JP2022093361A - Tractor - Google Patents

Abstract

PROBLEM TO BE SOLVED: To allow for properly placing an obstacle sensor that irradiates the back of a tractor having a work machine configured to move up and down mounted at the rear of a vehicle body.

SOLUTION: A tractor comprises a cabin (16) mounted on a vehicle body (1), a work machine (R) installed at the rear of the vehicle body (1) in such a way that the work machine is vertically movable, a sensor stay (40) provided above a roof (22) of the cabin (16) at the rear, and an obstacle sensor (30) attached to the sensor stay (40), where the obstacle sensor (30) is configured to irradiate obliquely downward at such an angle that a scanning range thereof does not interfere with the work machine (R).

SELECTED DRAWING: Figure 6

COPYRIGHT: (C)2022,JPO&INPIT

Description

The present invention relates to a work vehicle such as an agricultural tractor.

A roof carrier that can be attached to the roof of a traveling vehicle to fix luggage or the like is known (Patent Document 1).
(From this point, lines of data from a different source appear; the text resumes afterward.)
Lemma record_heading_single_line idx t :
  single_line (record_name idx t) = true -> single_line (record_heading idx t) = true.
Proof.
  intros H. unfold record_heading.
  rewrite !TextFacts.single_line_app, dec_nat_single_line, H. reflexivity.
Qed.

Lemma toc_line_single_line idx t :
  single_line (record_name idx t) = true ->
  single_line (toc_line (record_heading idx t)) = true.
Proof.
  intros H. unfold toc_line.
  rewrite !TextFacts.single_line_app, (record_heading_single_line _ _ H), slug_single_line.
  reflexivity.
Qed.

Lemma heading_line_single_line idx t :
  single_line (record_name idx t) = true ->
  single_line (heading_line (record_heading idx t)) = true.
Proof.
  intros H. unfold heading_line.
  rewrite TextFacts.single_line_app, (record_heading_single_line _ _ H). reflexivity.
Qed.












(** ** Entries and headings of the output *)




Lemma in_lines_of_finish xs l :
  In l xs -> single_line l = true -> In l (lines_of (finish (xs ++ ["<br/>"]))).
Proof.
  intros Hin Hs. rewrite TextFacts.lines_of_finish, flat_map_app.
  apply in_or_app. left. apply in_or_app. left.
  apply in_flat_map. exists l. split; [exact Hin|].
  rewrite (TextFacts.lines_of_single _ Hs). left. reflexivity.
Qed.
Further, there is a configuration in which a camera that images the rear of the traveling vehicle and an infrared sensor that measures the distance to an obstacle reflected by the camera are housed in a housing and provided at the rear of the roof of the traveling vehicle (Patent Document 2). ..

Japanese Unexamined Patent Publication No. 7-223492 Japanese Unexamined Patent Publication No. 10-147178

An object of the present invention is to appropriately arrange an obstacle sensor that illuminates the rear of a tractor for a tractor that is provided with a work machine that moves up and down at the rear of a traveling vehicle body.

The present invention has taken the following technical measures to solve the above problems.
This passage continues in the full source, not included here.